Transfer learning implementation problem

I am new at coding (trying to learn some for my masters). I need to create a neural network with pytorch for an assigment that I will pretrain on one dataset (I have 3) and finetune/test on another. Ι wrote some code which seemed to worked. I pretrained on dataset number 1 and finetuned on dataset number 2 and got decent results (83% balanced accuracy) but when I tried to change the combination of datasets (e.g. train on dataset 2 and finetune/test on dataset 3) the perfomance was at chance. I am not sure if something is wrong with my code or is this cause by the dataset.

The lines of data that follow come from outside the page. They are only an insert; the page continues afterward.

(** [struct spi_transfer], the fields the driver uses. *)
Record spi_transfer : Type := {
  tx_buf : option (list Z);
  rx_buf : option (list Z);
  len : Z
}.

(** The memory the driver works on, together with the I/O history.

    [cur_page] is the byte [sx1301_page_switch] reads and writes as
    [priv->cur_page], where its [priv] is whatever [spi_get_drvdata]
    returns, cast to [struct sx1301_priv *].  The probe gives
    [spi_set_drvdata] the [net_device] and not its private data, so after
    a probe this byte lies in the [net_device].

    [priv_cur_page] and [controllers] are fields of
    [netdev_priv(netdev)], the [struct sx1301_priv] the probe fills in:
    its [cur_page] and the two radio controllers it registers. *)
Record sx1301_state : Type := {
  cur_page : Z;
  priv_cur_page : Z;
  controllers : list spi_sx1301;
  io : list io_event
}.

Definition with_cur_page (p : Z) (s : sx1301_state) : sx1301_state :=
  {| cur_page := p; priv_cur_page := priv_cur_page s;
     controllers := controllers s; io := io s |}.

Definition with_priv_cur_page (p : Z) (s : sx1301_state) : sx1301_state :=
  {| cur_page := cur_page s; priv_cur_page := p;
     controllers := controllers s; io := io s |}.

Definition with_controllers (cs : list spi_sx1301) (s : sx1301_state)
  : sx1301_state :=
  {| cur_page := cur_page s; priv_cur_page := priv_cur_page s;
     controllers := cs; io := io s |}.

Definition emit (e : io_event) (s : sx1301_state) : sx1301_state :=
  {| cur_page := cur_page s; priv_cur_page := priv_cur_page s;
     controllers := controllers s; io := io s ++ [e] |}.

(** What the platform answers at probe time: the optional reset GPIO
    ([inl e] for an error pointer that encodes errno [e], [inr false] when
    there is no such GPIO), the allocations and the controller
    registrations.  [netdev_page_byte] is the content of the byte of the
    [net_device] returned by [alloc_loradev] that lies where [cur_page]
    lies in a [struct sx1301_priv]; the driver never stores to it before
    [sx1301_page_switch] first reads it. *)
Record platform : Type := {
  reset_gpio : positive + bool;
  alloc_loradev : bool;
  netdev_page_byte : Z;
  alloc_radio_a : bool;
  register_radio_a : Z;
  alloc_radio_b : bool;
  register_radio_b : Z
}.

(** ** State monad *)

Definition M (A : Type) : Type := sx1301_state -> A * sx1301_state.

Definition pure {A} (a : A) : M A := fun s => (a, s).

Definition bind {A B} (m : M A) (k : A -> M B) : M B :=
  fun s => let (a, s') := m s in k a s'.
(** On matchers facing bytes of the buffer the inner loop returns, and it
    returns [true] exactly when every matcher accepts its byte. *)
Lemma match_tokens_spec B i toks :
  ∀ j, Forall well_formed_matcher toks →
    i + j + length toks ≤ length B →
    ∃ found, match_tokens B i j toks = Returned found ∧
      (found = true ↔
       ∀ k tok, toks !! k = Some tok →
         ∃ b, B !! (i + (j + k)) = Some b ∧ matcher_accepts tok b).
Proof.
  induction toks as [|tok toks IH]; intros j Hwf Hlen; simpl in *.
  - exists true. split; [done|]. split; [|done]. intros _ k t Hk. done.
  - inversion Hwf as [|? ? Htok Hrest]; subst.
    destruct (lookup_lt_is_Some_2 B (i + j)) as [b Hb]; [lia|].
    destruct (IH (S j) Hrest) as (found & Hrun & Hfound); [lia|].
    destruct (String.eqb tok "??") eqn:Hwild.
    + exists found. split; [done|]. rewrite Hfound. split.
      * intros H [|k] t Hk; simpl in Hk.
        -- injection Hk as <-. exists b. rewrite Nat.add_0_r.
           split; [done|]. left. by apply wildcard_eqb.
        -- replace (j + S k) with (S j + k) by lia. by apply H.
      * intros H k t Hk. replace (S j + k) with (j + S k) by lia.
        by apply H.
    + destruct Htok as [->|[v Hv]]; [done|]. rewrite Hv, Hb.
      destruct (v =? byte_val b)%Z eqn:Hcmp.
      * apply Z.eqb_eq in Hcmp. subst v.
        exists found. split; [done|]. rewrite Hfound. split.
        -- intros H [|k] t Hk; simpl in Hk.
           ++ injection Hk as <-. exists b. rewrite Nat.add_0_r.
              split; [done|]. by right.
           ++ replace (j + S k) with (S j + k) by lia. by apply H.
        -- intros H k t Hk. replace (S j + k) with (j + S k) by lia.
           by apply H.
      * apply Z.eqb_neq in Hcmp.
        exists false. split; [done|]. split; [done|]. intros H.
        destruct (H 0 tok eq_refl) as (b' & Hb' & Hacc).
        rewrite Nat.add_0_r, Hb in Hb'. injection Hb' as <-.
        destruct Hacc as [->|Hacc]; [done|]. congruence.
Qed.

Lemma match_tokens_matches_at B i toks :
  Forall well_formed_matcher toks → i + length toks ≤ length B →
  ∃ found, match_tokens B i 0 toks = Returned found ∧
    (found = true ↔ matches_at B toks i).
Proof.
  intros Hwf Hlen.
  destruct (match_tokens_spec B i toks 0 Hwf) as (found & Hrun & Hfound);
    [lia|].
  exists found. split; [done|]. by rewrite Hfound.
Qed.

(** What the outer loop can do, whatever the pattern: return -1 or raise
    with the buffer untouched, or return a visited offset [k] at which the
    inner loop said [true], after one slice assignment at [k]. *)
Lemma scan_from_shape B toks R count :
  ∀ i o B', scan_from B toks R i count = (o, B') →
    (o = Returned (-1)%Z ∧ B' = B
       ∧ ∀ k, i ≤ k < i + count → match_tokens B k 0 toks = Returned false)
    ∨ (∃ e, o = Raised e ∧ B' = B)
    ∨ (∃ k, o = Returned (Z.of_nat k) ∧ i ≤ k < i + count
         ∧ match_tokens B k 0 toks = Returned true
         ∧ (∀ k', i ≤ k' < k → match_tokens B k' 0 toks = Returned false)
         ∧ B' = slice_assign B k (k + length R) R).
Proof.
  induction count as [|count IH]; intros i o B' Hrun; simpl in Hrun.
  - injection Hrun as <- <-. left. split; [done|]. split; [done|]. lia.
  - destruct (match_tokens B i 0 toks) as [[|]|e] eqn:Hm.
    + injection Hrun as <- <-. right. right. exists i.
      split; [done|]. split; [lia|]. split; [done|]. split; [lia|done].
    + destruct (IH _ _ _ Hrun) as
        [(-> & -> & Hnone)|[(e & -> & ->)|(k & -> & Hk & Hmk & Hbefore & ->)]].
      * left. split; [done|]. split; [done|]. intros k Hk.
        destruct (decide (k = i)) as [->|]; [done|]. apply Hnone. lia.
      * right. left. by exists e.
      * right. right. exists k. split; [done|]. split; [lia|].
        split; [done|]. split; [|done]. intros k' Hk'.
        destruct (decide (k' = i)) as [->|]; [done|]. apply Hbefore. lia.
    + injection Hrun as <- <-. right. left. by exists e.
Qed.

(** On a pattern made of matchers the call never raises: it returns -1 and
    leaves the buffer alone when no window matches, and otherwise returns
    the leftmost matching offset after one slice assignment there. *)
Lemma replace_pattern_matchers B P R :
  Forall well_formed_matcher (split_space P) →
  (replace_pattern B P R = (Returned (-1)%Z, B)
     ∧ ∀ i, i + length (split_space P) ≤ length B →
         ¬ matches_at B (split_space P) i)
  ∨ (∃ i, replace_pattern B P R
            = (Returned (Z.of_nat i), slice_assign B i (i + length R) R)
       ∧ i + length (split_space P) ≤ length B
       ∧ matches_at B (split_space P) i
       ∧ ∀ k, k < i → ¬ matches_at B (split_space P) k).
Proof.
  intros Hwf. unfold replace_pattern.
  set (toks := split_space P) in *.
  set (count := length B + 1 - length toks).
  assert (Hvisit : ∀ k, k < count → k + length toks ≤ length B)
    by (unfold count; lia).
  assert (Hread : ∀ k found, k < count →
            match_tokens B k 0 toks = Returned found →
            (found = true ↔ matches_at B toks k)).
  { intros k found Hk Hm.
    destruct (match_tokens_matches_at B k toks Hwf (Hvisit k Hk))
      as (found' & Hm' & Hiff).
    rewrite Hm in Hm'. by injection Hm' as ->. }
  destruct (scan_from B toks R 0 count) as [o B'] eqn:Hrun.
  destruct (scan_from_shape _ _ _ _ _ _ _ Hrun) as
    [(-> & -> & Hnone)|[(e & -> & ->)|(k & -> & Hk & Hmk & Hbefore & ->)]].
  - left. split; [done|]. intros i Hi Hmatch.
    assert (Hic : i < count) by (unfold count; lia).
    apply (Hread i false Hic) in Hmatch; [done|]. apply Hnone. lia.
  - exfalso. destruct count as [|count']; [simpl in Hrun; congruence|].
    clear Hread.
    assert (Hno : ∀ n i, i + n ≤ S count' →
              ∀ e', fst (scan_from B toks R i n) ≠ Raised e').
    { induction n as [|n IHn]; intros i Hi e'; simpl; [done|].
      destruct (match_tokens_matches_at B i toks Hwf) as (f & Hf & _);
        [apply Hvisit; lia|].
      rewrite Hf. destruct f; [done|]. apply IHn. lia. }
    apply (Hno (S count') 0 ltac:(lia) e). by rewrite Hrun.
  - right. exists k. split; [done|]. split; [apply Hvisit; lia|].
    split; [by apply (Hread k true ltac:(lia))|].
    intros k' Hk' Hmatch.
    apply (Hread k' false ltac:(lia)) in Hmatch; [done|].
    apply Hbefore. lia.
Qed.

(** C1. For every buffer [B] and every pattern [P] of [N] space-separated
    matchers with [N <= len(B)], [replace_pattern(B, P, R)] returns the
    smallest offset [i] in [[0, len(B) - N]] at which every exact matcher of
    [P] equals the byte it faces and every wildcard accepts its byte, or -1
    when no such offset exists; the wildcard accepts every byte value. *)
Theorem replace_pattern_leftmost_match (B : list byte) (P : string)
    (R : list byte) :
  Forall well_formed_matcher (split_space P) →
  length (split_space P) ≤ length B →
  (∀ b, matcher_accepts "??" b) ∧
  ∃ r B', replace_pattern B P R = (Returned r, B') ∧
    ((r = (-1)%Z
        ∧ ∀ i, i ≤ length B - length (split_space P) →
            ¬ matches_at B (split_space P) i)
     ∨ (∃ i, r = Z.of_nat i
          ∧ i ≤ length B - length (split_space P)
          ∧ matches_at B (split_space P) i
          ∧ ∀ k, k < i → ¬ matches_at B (split_space P) k)).
Proof.
  intros Hwf HN. split; [apply wildcard_accepts_every_byte|].
  destruct (replace_pattern_matchers B P R Hwf)
    as [(Hrun & Hnone)|(i & Hrun & Hi & Hmatch & Hleft)].
  - exists (-1)%Z, B. split; [done|]. left. split; [done|].
    intros i Hi. apply Hnone. lia.
  - eexists _, _. split; [exact Hrun|]. right. exists i.
    split; [done|]. split; [lia|]. done.
Qed.

Lemma sample_pattern_matchers :
  Forall well_formed_matcher (split_space "8B ?? C4").
Proof. all_matchers. Qed.

Lemma replace_pattern_leftmost_match_witness :
  (∀ b, matcher_accepts "??" b) ∧
  ∃ r B',
    replace_pattern [x01; x8b; x81; xc4; x8b; x00; xc4] "8B ?? C4" [xb8]
    = (Returned r, B') ∧
    ((r = (-1)%Z
        ∧ ∀ i, i ≤ 7 - 3 →
            ¬ matches_at [x01; x8b; x81; xc4; x8b; x00; xc4]
                (split_space "8B ?? C4") i)
     ∨ (∃ i, r = Z.of_nat i ∧ i ≤ 7 - 3
          ∧ matches_at [x01; x8b; x81; xc4; x8b; x00; xc4]
              (split_space "8B ?? C4") i
          ∧ ∀ k, k < i →
              ¬ matches_at [x01; x8b; x81; xc4; x8b; x00; xc4]
                  (split_space "8B ?? C4") k)).
Proof.
  apply (replace_pattern_leftmost_match
           [x01; x8b; x81; xc4; x8b; x00; xc4] "8B ?? C4" [xb8]).
  - exact sample_pattern_matchers.
  - simpl. lia.
Defined.
(* ===== verification/JsString.v ===== *)
(** * JavaScript strings

    The string operations of the language the source uses, on Rocq strings whose
    characters stand for the UTF-16 code units 0-255 (Latin-1). Within that range
    every operation is the language's own: the white space of [trim] and of [\s]
    is the tab, line feed, vertical tab, form feed, carriage return, space and
    no-break space, and [toLowerCase] maps A-Z and the accented capitals.
    Code units above 255 (among them U+2028 and U+2029) are outside the model. *)

From S2P Require Import Prelude.

Open Scope string_scope.

(** The code unit of a character. *)
Definition code (c : ascii) : Z := Z.of_N (Ascii.N_of_ascii c).
Definition char (n : N) : ascii := Ascii.ascii_of_N n.
(** The one-character string of a double quote. *)
Definition dquote : string := String (char 34) "".
Definition newline : ascii := char 10.

Definition is_space (c : ascii) : bool :=
  let n := code c in ((9 <=? n) && (n <=? 13) || (n =? 32) || (n =? 160))%Z.

Definition is_digit (c : ascii) : bool :=
  let n := code c in ((48 <=? n) && (n <=? 57))%Z.

Definition lower_char (c : ascii) : ascii :=
  let n := code c in
  if ((65 <=? n) && (n <=? 90) || (192 <=? n) && (n <=? 222) && negb (n =? 215))%Z
  then char (Ascii.N_of_ascii c + 32) else c.

Fixpoint map_string (f : ascii -> ascii) (s : string) : string :=
  match s with "" => "" | String c s => String (f c) (map_string f s) end.

Definition to_lower (s : string) : string := map_string lower_char s.

Fixpoint chars (s : string) : list ascii :=
  match s with "" => [] | String c s => c :: chars s end.
Fixpoint of_chars (l : list ascii) : string :=
  match l with [] => "" | c :: l => String c (of_chars l) end.

Fixpoint trim_start (s : string) : string :=
  match s with
  | "" => ""
  | String c s' => if is_space c then trim_start s' else s
  end.

(** Whether every character is white space ([!s.trim()]). *)
Fixpoint is_blank (s : string) : bool :=
  match s with "" => true | String c s => is_space c && is_blank s end.

Fixpoint trim_end (s : string) : string :=
  match s with
  | "" => ""
  | String c s' => if is_space c && is_blank s' then "" else String c (trim_end s')
  end.

Definition trim (s : string) : string := trim_end (trim_start s).

(** [s.split(sep)] for a one-character separator. *)
Fixpoint split_char (sep : ascii) (s : string) : list string :=
  match s with
  | "" => [""]
  | String c s =>
      if bool_decide (c = sep) then "" :: split_char sep s
      else match split_char sep s with
           | [] => [String c ""]
           | p :: ps => String c p :: ps
           end
  end.

(** [s.split(/\s+/).filter(Boolean)]: the maximal runs of non-space characters. *)
Fixpoint words_from (cur : string) (s : string) : list string :=
  match s with
  | "" => match cur with "" => [] | _ => [cur] end
  | String c s =>
      if is_space c
      then match cur with "" => words_from "" s | _ => cur :: words_from "" s end
      else words_from (cur ++ String c "") s
  end.
Definition words (s : string) : list string := words_from "" s.

Fixpoint starts_with (p s : string) : bool :=
  match p, s with
  | "", _ => true
  | String a p, String b s => bool_decide (a = b) && starts_with p s
  | _, _ => false
  end.

(** [s.slice(n)] *)
Fixpoint drop (n : nat) (s : string) : string :=
  match n, s with
  | O, _ => s
  | S n, String _ s => drop n s
  | S _, "" => ""
  end.
(** [s.slice(0, n)] *)
Fixpoint take (n : nat) (s : string) : string :=
  match n, s with
  | S n, String c s => String c (take n s)
  | _, _ => ""
  end.

(** [s.includes(p)] *)
Fixpoint includes (p s : string) : bool :=
  starts_with p s || match s with EmptyString => false | String _ s' => includes p s' end.

(** The index of the first character satisfying [p]. *)
Fixpoint find_index (p : ascii -> bool) (s : string) : option nat :=
  match s with
  | "" => None
  | String c s => if p c then Some O else S <$> find_index p s
  end.
Definition index_of (c : ascii) (s : string) : option nat :=
  find_index (fun x => bool_decide (x = c)) s.

Definition includes_char (c : ascii) (s : string) : bool :=
  match index_of c s with Some _ => true | None => false end.

(** [/^\d+$/.test(s)] *)
Definition all_digits (s : string) : bool :=
  match s with "" => false | _ => forallb is_digit (chars s) end.

(** [Number(s)] of a digit string. *)
Fixpoint digits_value (acc : Z) (s : string) : Z :=
  match s with
  | "" => acc
  | String c s => digits_value (acc * 10 + (code c - 48)) s
  end.
Definition number_of_digits (s : string) : Z := digits_value 0 s.

(** [Number.MAX_SAFE_INTEGER] *)
Definition MAX_SAFE_INTEGER : Z := 9007199254740991.

(** [parts.join(sep)] *)
Fixpoint join (sep : string) (l : list string) : string :=
  match l with
  | [] => ""
  | [s] => s
  | s :: l => s ++ sep ++ join sep l
  end.

(** [String(n)] of an integer. *)
Definition show (n : Z) : string := pretty n.

(** The order of [Array.prototype.sort] on strings: by code units. *)
Fixpoint code_le (a b : string) : bool :=
  match a, b with
  | EmptyString, _ => true
  | _, EmptyString => false
  | String x a, String y b => ((code x <? code y) || (code x =? code y) && code_le a b)%Z
  end.

(** A string in a boolean context: the empty string counts as absent. *)
Definition truthy_string (s : option string) : option string :=
  match s with Some "" => None | _ => s end.

(** ** Lemmas *)

Lemma code_range c : (0 <= code c < 256)%Z.
Proof.
  unfold code. pose proof (Ascii.N_ascii_bounded c). lia.
Qed.

Lemma of_chars_chars s : of_chars (chars s) = s.
Proof. induction s; simpl; congruence. Qed.

Lemma chars_of_chars l : chars (of_chars l) = l.
Proof. induction l; simpl; congruence. Qed.

Lemma chars_app s t : chars (s ++ t) = (chars s ++ chars t)%list.
Proof. induction s; simpl; congruence. Qed.

Lemma split_char_nonnil sep s : split_char sep s <> [].
Proof. destruct s; simpl; [done|]. case_bool_decide; [done|]. by destruct split_char. Qed.

Lemma digits_value_acc acc s :
  (digits_value acc s = acc * 10 ^ Z.of_nat (String.length s) + digits_value 0 s)%Z.
Proof.
  revert acc; induction s as [|c s IH]; intros acc; [simpl; lia|].
  cbn [digits_value String.length]. rewrite IH, (IH (0 * 10 + _)%Z).
  rewrite Nat2Z.inj_succ, Z.pow_succ_r by lia. lia.
Qed.

Lemma number_of_digits_nonneg s :
  all_digits s = true -> (0 <= number_of_digits s)%Z.
Proof.
  unfold number_of_digits. intros H.
  assert (Hd : forallb is_digit (chars s) = true) by (destruct s; [done|exact H]).
  clear H. assert (Hgen : forall acc, (0 <= acc -> 0 <= digits_value acc s)%Z); [|by apply Hgen].
  induction s as [|c s IH]; intros acc Hacc; [done|].
  simpl in Hd. apply andb_prop in Hd as [Hc Hd].
  unfold is_digit in Hc. zb. apply (IH Hd). lia.
Qed.

Lemma trim_blank s : trim s = "" -> is_blank s = true.
Proof.
  unfold trim. assert (Hend : forall t, trim_end t = "" -> is_blank t = true).
  { induction t as [|c t IH]; [done|]. simpl.
    destruct (is_space c && is_blank t) eqn:E; [done|discriminate]. }
  intros H. apply Hend in H. clear Hend. induction s as [|c s IH]; [done|].
  simpl in *. destruct (is_space c) eqn:E; [by apply IH|].
  simpl in H. by rewrite E in H.
Qed.

Lemma blank_trim s : is_blank s = true -> trim s = "".
Proof.
  unfold trim. intros H. assert (Hs : trim_start s = ""); [|by rewrite Hs].
  induction s as [|c s IH]; [done|]. simpl in *. apply andb_prop in H as [-> H]. auto.
Qed.

Lemma starts_with_refl s : starts_with s s = true.
Proof. induction s; simpl; [done|]. by rewrite bool_decide_true. Qed.

Lemma starts_with_app p s : starts_with p (p ++ s) = true.
Proof. induction p; simpl; [done|]. by rewrite bool_decide_true. Qed.

Lemma starts_with_true p s : starts_with p s = true -> exists r, s = p ++ r.
Proof.
  revert s; induction p as [|a p IH]; intros s H; [by exists s|].
  destruct s as [|b s]; [done|]. simpl in H. apply andb_prop in H as [H1 H2].
  apply bool_decide_eq_true in H1 as ->. destruct (IH _ H2) as [r ->]. by exists r.
Qed.

Lemma code_le_total a b : code_le a b = true \/ code_le b a = true.
Proof.
  revert b; induction a as [|x a IH]; intros [|y b]; simpl; auto.
  destruct (Z.lt_trichotomy (code x) (code y)) as [H|[->|H]].
  - left. by rewrite (proj2 (Z.ltb_lt _ _) H).
  - rewrite Z.ltb_irrefl, Z.eqb_refl. simpl. auto.
  - right. by rewrite (proj2 (Z.ltb_lt _ _) H).
Qed.

Lemma code_le_trans a b c : code_le a b = true -> code_le b c = true -> code_le a c = true.
Proof.
  revert b c; induction a as [|x a IH]; intros [|y b] [|z c] H1 H2; simpl in *; try done.
  apply orb_true_iff in H1, H2. apply orb_true_iff.
  destruct H1 as [H1|H1], H2 as [H2|H2]; zb; try (left; apply Z.ltb_lt; lia).
  right. apply andb_true_intro. split; [apply Z.eqb_eq; lia|eauto].
Qed.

I tried different hyperparameters thinking that might be the problem but nothing. The performanced stayed at chance in all combinations other than preatrain on dataset 1 and finetune/test on dataset 2.

I would really appreciate if you could take a quick look at my code and share your opinion. Is there something wrong with my code? I really can’t figure it out.

class MyNetwork(nn.Module):
    def __init__(self, input_size, hidden_size, output_size, lr=0.001, fn_lr = 0.001):
        super(MyNetwork, self).__init__()
        self.lr = lr
        self.fn_lr = fn_lr
        # TO DO:TRY BATCH NORM AND OTHER RELU VARIANTS
        # TO DO: TRY DROPOUT RATES
        self.linear_relu_stack_main = nn.Sequential(
            nn.Linear(input_size, hidden_size),
            nn.LeakyReLU(negative_slope=0.02),

            nn.Linear(hidden_size, hidden_size),
            nn.LeakyReLU(negative_slope=0.03),
            #nn.Dropout(0.3),

            nn.Linear(hidden_size, hidden_size),
            nn.LeakyReLU(negative_slope=0.03),
            #nn.Dropout(0.3),
        )
        self.linear_relu_stack_output = nn.Sequential(
        
            nn.Linear(hidden_size, output_size)
             
        )

    def forward(self, x):
        vec = self.linear_relu_stack_main(x)
        logits = self.linear_relu_stack_output(vec)
        
        return logits

    def optimize(self, train_dataloader, val_dataloader = None, 
                 threshold=0.5, epochs=10, pretrain=True):
        
        
        loss_function = nn.BCEWithLogitsLoss()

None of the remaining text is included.